The Bloomberg administration is showing itself to be far more deft. In January, as part of his annual State of the City speech, Bloomberg trumpeted his intention to spread gifted-and-talented programs across the city. Delaying changes to the existing classes helps him in other places. The mayor’s management of the schools is especially important to the voters who are still making up their minds about the mayor, many of whom live in swing neighborhoods. “This election is going to turn on the white, middle-class professional neighborhoods—Riverdale, the Upper West Side, the West Village, Carroll Gardens, Cobble Hill, Park Slope,” says John Mollenkopf, a CUNY expert on voting trends. “These are reliably high-turnout neighborhoods where Bloomberg won or did fairly well in 2001. It’s a group that’s prone to vote Democratic on ideological grounds, so they might be available to Ferrer, if he’s the nominee. But Bloomberg’s progressive, good-government managerialism—and the fact that he’s not really a Republican—helps him.” And these are neighborhoods where large numbers of middle- and upper-middle-class parents have kept their kids in the public schools.

The mayor, famously, demanded that he be judged on his performance in improving the schools, and he started his term with a striking victory: getting the State Legislature to abolish the dysfunctional Board of Education, thus granting the mayor nearly complete control of the city’s schools.

But that was pretty much the end of the definitive wins. Bloomberg’s education record lacks the dramatic clarity of, for instance, cutting welfare rolls in half. His drive to establish smaller schools has had the ripple effect of overcrowding many of the remaining large schools. Ending the social promotion of third-graders initially created an uproar, but has since proved fairly popular. Bloomberg’s stalemate with the teachers’ union over work rules and pay is now in its third year. The mayor can point to increased math test scores, but reading scores have been flat, and the testing itself has become a sore subject with parents: Thousands of third-graders are spending extra hours at school merely to prep for standardized tests.

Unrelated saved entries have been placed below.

Lemma preserves_indigoRequestJSON {S} strict (I : S -> Prop)
    (Q : Event -> Prop) p path verb qs fixer :
  (forall o, method o = verb -> Q (Queued o)) ->
  (forall f args, Q (Log f args)) ->
  respects strict I Q (indigoRequestJSON (S:=S) remote p path verb qs fixer).
Proof.
  intros HQ HL. unfold indigoRequestJSON.
  apply preserves_bind; [apply preserves_indigoRequest; assumption|].
  intros r. destruct (error r).
  - apply preserves_bind; [apply preserves_emit, HL | intros _].
    apply preserves_ret.
  - destruct (JSON_parse _); [apply preserves_ret|].
    apply preserves_bind; [apply preserves_emit, HL | intros _].
    apply preserves_ret.
Qed.

(** Every property the loop visits is an own property. *)
Lemma has_own_enumerate json field :
  In field (enumerate json) -> has_own json (fst field) = true.
Proof.
  intros Hin. unfold has_own. apply existsb_exists.
  exists field. split; [exact Hin | apply String.eqb_refl].
Qed.

Lemma unreadable_false json :
  unreadable json = false ->
  nullish json = false /\ has_own json "hasOwnProperty" = false.
Proof. unfold unreadable. apply orb_false_elim. Qed.

Lemma preserves_hasOwnProperty {S} strict (I : S -> Prop) (Q : Event -> Prop)
    json prop :
  (strict = true -> has_own json "hasOwnProperty" = false) ->
  respects strict I Q (hasOwnProperty (S:=S) json prop).
Proof.
  intros Hs. unfold hasOwnProperty.
  destruct (has_own json "hasOwnProperty"); [|apply preserves_ret].
  destruct strict; [specialize (Hs eq_refl); discriminate Hs|].
  apply preserves_throw.
Qed.

(** [updateFromJSON] keeps whatever the two setters and the callback keep,
    and returns if it can read the status and the callback returns. *)
Lemma preserves_updateFromJSON strict (I : Accessory -> Prop)
    (Q : Event -> Prop) json cb :
  (strict = true -> unreadable json = false) ->
  (forall k v a, In (k, v) (enumerate json) -> I a -> I (set_prop k v a)) ->
  (forall n a, I a -> I (set_name n a)) ->
  (forall f, cb = Some f -> forall prop v, respects strict I Q (f prop v)) ->
  respects strict I Q (updateFromJSON json cb).
Proof.
  intros Hnn Hp Hn Hcb. unfold updateFromJSON.
  apply preserves_bind.
  - apply preserves_for_each_in. intros [prop v] Hin. unfold copy_prop.
    destruct (negb (String.eqb prop "name")); [|apply preserves_ret].
    apply preserves_bind.
    { apply preserves_hasOwnProperty. intros Hs.
      apply (unreadable_false json (Hnn Hs)). }
    intros [|]; [|apply preserves_ret].
    apply preserves_this; intros a Ha.
    destruct (differs a prop v); [|apply preserves_ret].
    apply preserves_bind;
      [apply preserves_modify; intros; apply Hp; assumption | intros _].
    destruct cb as [f|]; [apply (Hcb f eq_refl) | apply preserves_ret].
  - intros _.
    destruct json;
      try (destruct strict;
           [ specialize (Hnn eq_refl); discriminate Hnn
           | apply preserves_throw ]).
    all: destruct (negb (strict_eq _ JUndefined)); [|apply preserves_ret].
    all: apply preserves_this; intros a Ha.
    all: apply preserves_modify; intros; apply Hn; assumption.
Qed.

Lemma preserves_getStatus (I : Accessory -> Prop) (Q : Event -> Prop) cb :
  (forall o, method o = "GET" -> Q (Queued o)) ->
  (forall f args, Q (Log f args)) ->
  (forall k v a, I a -> I (set_prop k v a)) ->
  (forall n a, I a -> I (set_name n a)) ->
  (forall f, cb = Some f -> forall prop v, preserves I Q (f prop v)) ->
  preserves I Q (getStatus remote cb).
Proof.
  intros HQ HL Hp Hn Hcb. unfold getStatus.
  apply preserves_this; intros a Ha.
  apply preserves_bind; [apply preserves_indigoRequestJSON; assumption|].
  intros [msg|json]; [apply preserves_ret|].
  apply preserves_bind; [|intros _; apply preserves_ret].
  apply preserves_updateFromJSON;
    [discriminate | intros; apply Hp; assumption | assumption | assumption].
Qed.

Lemma refresh_safe_log f args : refresh_safe (Log f args).
Proof. exact Logic.I. Qed.

Lemma refresh_safe_set c v : refresh_safe (SetValue c v REFRESH_CONTEXT).
Proof. reflexivity. Qed.

Hint Resolve refresh_safe_log refresh_safe_set : core.

(** With the refresh context every handler that takes a context only logs
    and calls back. *)
Lemma setOnState_refresh strict I v :
  respects strict I refresh_safe (setOnState remote v REFRESH_CONTEXT).
Proof. unfold setOnState. rewrite loose_eq_refresh. preserves_auto. Qed.

Lemma setLockTargetState_refresh strict I v :
  respects strict I refresh_safe (setLockTargetState remote v REFRESH_CONTEXT).
Proof. unfold setLockTargetState. rewrite loose_eq_refresh. preserves_auto. Qed.

Lemma setTargetPosition_refresh strict I v :
  respects strict I refresh_safe (setTargetPosition remote v REFRESH_CONTEXT).
Proof. unfold setTargetPosition. rewrite loose_eq_refresh. preserves_auto. Qed.

Lemma setTargetDoorState_refresh strict I v :
  respects strict I refresh_safe (setTargetDoorState remote v REFRESH_CONTEXT).
Proof. unfold setTargetDoorState. rewrite loose_eq_refresh. preserves_auto. Qed.

Lemma setBrightness_refresh strict I v :
  respects strict I refresh_safe (setBrightness remote v REFRESH_CONTEXT).
Proof. unfold setBrightness. rewrite loose_eq_refresh. preserves_auto. Qed.

Lemma executeAction_refresh strict I v :
  respects strict I refresh_safe (executeAction remote v REFRESH_CONTEXT).
Proof.
  unfold executeAction.
  replace (truthy v && negb (strict_eq REFRESH_CONTEXT REFRESH_CONTEXT))
    with false by (simpl; symmetry; apply andb_false_r).
  preserves_auto.
Qed.

Lemma setValue_refresh_inv strict (I : Accessory -> Prop) v c x :
  (forall a, I a -> variant a = v) ->
  mirrored v c = true ->
  respects strict I refresh_safe (setValue remote c x REFRESH_CONTEXT).
Proof.
  intros HI Hm. unfold setValue.
  apply preserves_bind; [preserves_auto | intros _].
  apply preserves_this; intros a Ha.
  unfold set_listener. rewrite (HI a Ha).
  destruct v, c; try discriminate Hm; try apply preserves_ret.
  all: try (destruct (dimAtConstruction a); [|apply preserves_ret]).
  all: (apply preserves_bind; [|intros _; apply preserves_ret]).
  all: first [ apply setOnState_refresh | apply setLockTargetState_refresh
             | apply setTargetPosition_refresh
             | apply setTargetDoorState_refresh | apply setBrightness_refresh ].
Qed.

(** The names [updateFromJSON] takes for functions of the class are those
    of the functions [refresh] finds there. *)
Lemma update_function_names v k :
  existsb (String.eqb k) (update_functions v) = true <->
  update_function remote v k <> None.
Proof.
  destruct v; simpl;
    repeat match goal with
           | |- context [String.eqb k ?s] => destruct (String.eqb k s)
           end; simpl;
    split; intros Hx; solve [reflexivity | discriminate | congruence].
Qed.

(** The mirror callback only appends log lines and values pushed with the
    refresh context.  It returns when no own property of the accessory
    hides the [update_] function it looks up. *)
Lemma refresh_updateCallback_inv strict (I : Accessory -> Prop) v prop value :
  (forall a, I a -> variant a = v) ->
  (strict = true -> forall a, I a -> props a !! ("update_" +:+ prop) = None) ->
  respects strict I refresh_safe (refresh_updateCallback remote prop value).
Proof.
  intros HI Hs. unfold refresh_updateCallback. cbv zeta.
  apply preserves_this; intros a Ha.
  destruct (props a !! ("update_" +:+ prop)) as [hidden|] eqn:Eh.
  { destruct strict.
    - rewrite (Hs eq_refl a Ha) in Eh. discriminate Eh.
    - destruct (truthy hidden); [|apply preserves_ret].
      apply preserves_bind; [preserves_auto | intros _].
      apply preserves_throw. }
  rewrite (HI a Ha).
  destruct v; simpl update_function.
  all: repeat match goal with
              | |- context [if ?c then _ else _] => destruct c
              end.
  all: try apply preserves_ret.
  all: apply preserves_bind; [preserves_auto | intros _].
  all: unfold Switch_update_isOn, Lock_update_isOn, Position_update_isOn,
         Position_update_brightness, GarageDoor_update_isOn,
         Light_update_isOn, Light_update_brightness.
  all: repeat first
         [ eapply setValue_refresh_inv; [exact HI | reflexivity]
         | apply preserves_ret
         | apply preserves_this; intros ? ?
         | apply preserves_bind; [|intros _]
         | match goal with
           | |- respects _ _ _ (if ?c then _ else _) => destruct c
           end ].
Qed.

If Bloomberg has a major vulnerability, it is his supposed lack of empathy for the little guy. His Democratic rivals are eager to conflate the stadium and the public schools into a proxy for this image; last week, Gifford Miller launched a Website with the spectacularly cumbersome name schoolsnotwestsidestadium.org. Bloomberg, in turn, will say the Democrats want to take the school system back to the corrupt, bad old days—an argument Ferrer helped along during a January interview on NY1, when he emphasized his fondness for the dismantled Board of Ed. Whether voters give Bloomberg credit for tackling the unwieldy school system—or blame him for the way he’s gone about it—is one of the campaign’s largest questions.

Klein says he doesn’t recall the BlackBerry rebellion last October, and that delaying the gifted-and-talented-admission changes has nothing to do with the race for mayor. “We will discontinue using IQ tests,” the chancellor says, “but nobody said we could realistically develop an alternative test for this year. It’s as simple as that. But everybody can try to explain what you’re doing in terms of politics.”

Meanwhile, the city is moving ahead with other changes in gifted instruction. More schools will get self-contained gifted classes. And in mid-February, Carmen Fariña, the Department of Education’s head of instruction, outlined a noncontroversial, admirable reform: She’s establishing “schoolwide enrichment programs” in every public-school region. Instead of separating the gifted kids from the rest of the school population, this model creates accelerated instructional units—in, say, math or music or science—that advanced students attend for part of the day.

Still, the schoolwide enrichment program is a slow launch whose benefits to students are long-term. And Bloomberg has only seven months to make his case. Perhaps the gifted-and-talented think tank overestimated its power to set policy. But when the Department of Education stopped short of bold, immediate changes, it left Bloomberg open to accusations of pandering to the white middle class. Which doesn’t mean it isn’t good politics.